Mme Hatzfeld embrasse tendrement la petite figure ronde, toute brûlante de soleil, et interroge, ne comprenant pas :

— Mon Bobby, qu’est-ce que tu me racontes là ? Qui est l’ami Jean ? Le petit garçon avec qui tu jouais hier ? Ta maman part avec lui ?…

Bobby éclate de rire.

— Mais non ! bonne maman. L’ami Jean n’est pas un petit garçon ! C’est un grand, un monsieur ! Tenez, regardez, le voilà qui arrive avec maman !

Mme Hatzfeld laisse tomber son tricot, et, stupéfaite, contemple Hélène qui traverse la pelouse, flanquée d’un compagnon très chic que, curieusement, considèrent les flâneurs, dans le jardin.

— Tante, je vous présente mon ami d’enfance, Jean Dautheray, qui est grimpé jusqu’ici pour nous faire une petite visite.

Jean s’est découvert et salue profondément. Mme Hatzfeld l’accueille plutôt désorientée, quoiqu’elle réponde, avec son bon sourire :

— C’est bien aimable à vous, monsieur, d’être monté si haut voir des amis !

— Madame, pour une amie telle qu’Hélène jusqu’où n’irait-on pas !

— Tante, apprenez ce à quoi ce monsieur prétend m’entraîner… Aller voir Metzeral, comme je le désirais depuis si longtemps… Ce n’est pas bien raisonnable, mais si tentant !

Mme Hatzfeld regarde la jeune femme, un peu surprise, et demeure frappée de l’éclat du fin visage.

— Mais… mais, Hélène, est-ce qu’il vous sera possible de revenir pour le dîner ?

— C’est justement le point qui m’inquiète !… Mais j’ai toujours la ressource de coucher à Colmar dans notre home et de remonter demain matin, par le premier train.

— Et… et M. Dautheray ? interroge Mme Hatzfeld, imperceptiblement pensive. Ses yeux attentifs enveloppent le jeune couple.

Jean explique bien vite :

— J’ai ma chambre au Terminus, madame.

— Bien, bien. Hélène, vous êtes assez raisonnable pour voir ce que vous devez faire.

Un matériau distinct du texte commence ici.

(** kernel/src/ipc.rs:314-378 [Invocation] *)
Record Invocation := mkInvocation {
  inv_state : ipc.State;
  inv_generation : N;
  inv_id : N;
  inv_endpoint : N;
  inv_endpoint_generation : N;
  inv_epoch : N;
  inv_origin_domain : N;
  inv_origin_domain_generation : N;
  inv_origin_domain_id : N;
  inv_origin_scope : ScopeId;
  inv_origin_scope_id : N;
  inv_waiter : option N;
  inv_parent_id : N;
  inv_grant : GrantId;
  inv_facet : N;
  inv_cancel : Cancel.Cancel;
  inv_effect : Effect.Effect;
  inv_closure_reserved_ns : N;
  inv_closure_service : ScopeId;
  inv_admitted_ns : N;
  inv_message : N;
  inv_receiver_domain : N;
  inv_charged_bytes : N;
  inv_refs : N;
  inv_replied : bool;
  inv_outcome : N;
  inv_reply_payload : list N;
  inv_reply_len : N;
  inv_reply_caps : list N;
  inv_reply_cap_count : N;
  inv_reply_result : N
}.
#[global] Instance Invocation_rebuild : Rebuild Invocation := λ x, mkInvocation
  (inv_state x) (inv_generation x) (inv_id x) (inv_endpoint x) (inv_endpoint_generation x)
  (inv_epoch x) (inv_origin_domain x) (inv_origin_domain_generation x)
  (inv_origin_domain_id x) (inv_origin_scope x) (inv_origin_scope_id x) (inv_waiter x)
  (inv_parent_id x) (inv_grant x) (inv_facet x) (inv_cancel x) (inv_effect x)
  (inv_closure_reserved_ns x) (inv_closure_service x) (inv_admitted_ns x) (inv_message x)
  (inv_receiver_domain x) (inv_charged_bytes x) (inv_refs x) (inv_replied x)
  (inv_outcome x) (inv_reply_payload x) (inv_reply_len x) (inv_reply_caps x) (inv_reply_cap_count x)
  (inv_reply_result x).

Module Invocation.
(** kernel/src/ipc.rs:383-417 [Invocation::empty] *)
Definition empty : Invocation := {|
  inv_state := ipc.Empty;
  inv_generation := 0;
  inv_id := 0;
  inv_endpoint := 0;
  inv_endpoint_generation := 0;
  inv_epoch := 0;
  inv_origin_domain := 0;
  inv_origin_domain_generation := 0;
  inv_origin_domain_id := 0;
  inv_origin_scope := 0;
  inv_origin_scope_id := 0;
  inv_waiter := None;
  inv_parent_id := 0;
  inv_grant := NO_GRANT;
  inv_facet := 0;
  inv_cancel := Cancel.Live;
  inv_effect := Effect.None;
  inv_closure_reserved_ns := 0;
  inv_closure_service := 0;
  inv_admitted_ns := 0;
  inv_message := NO_MESSAGE;
  inv_receiver_domain := U16_MAX;
  inv_charged_bytes := 0;
  inv_refs := 0;
  inv_replied := false;
  inv_outcome := 0;
  inv_reply_payload := replicate (N.to_nat limit.MAX_INLINE_PAYLOAD) 0;
  inv_reply_len := 0;
  inv_reply_caps := replicate (N.to_nat limit.MAX_CAPS_PER_MESSAGE) 0;
  inv_reply_cap_count := 0;
  inv_reply_result := 0
|}.
End Invocation.

(** ** Memory objects and mappings *)

Module memobj.
(** kernel/src/memobj.rs:30-39 [State] *)
Inductive State := Empty | Mutable | Sealing | Sealed.
(** kernel/src/memobj.rs:44-51 [State::abi] *)
Definition state_abi (s : State) : N :=
  match s with
  | Empty => 0
  | Mutable => memory_state.MUTABLE
  | Sealing => memory_state.SEALING
  | Sealed => memory_state.SEALED
  end.
#[global] Instance State_eq_dec : EqDecision State.
Proof. solve_decision. Defined.
End memobj.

Mais, tandis qu’en chemin pour la salle à manger, Jean, discret, marche en avant avec Bobby, elle demande à la jeune femme :

— Vous ne craignez pas qu’à l’hôtel, l’impression ne soit pas bonne de vous voir partir avec un beau cavalier comme M. Dautheray ?

Mais Hélène est trop Américaine, en son indépendance, pour attacher la moindre importance à une simple promenade en compagnie masculine ; et, très sincèrement, elle n’a cure des réflexions que pourrait susciter ladite promenade. Cependant, affectueuse, elle répond :

— Tante, si cela vous contrarie que je fasse cette course avec Jean, bien entendu, j’y renoncerai. Mais, qui pourrait l’incriminer, puisque c’est à votre connaissance !… Et que nous importent les réflexions de tous ces inconnus !

Mme Hatzfeld pense, qu’en somme, Hélène a raison et n’insiste plus.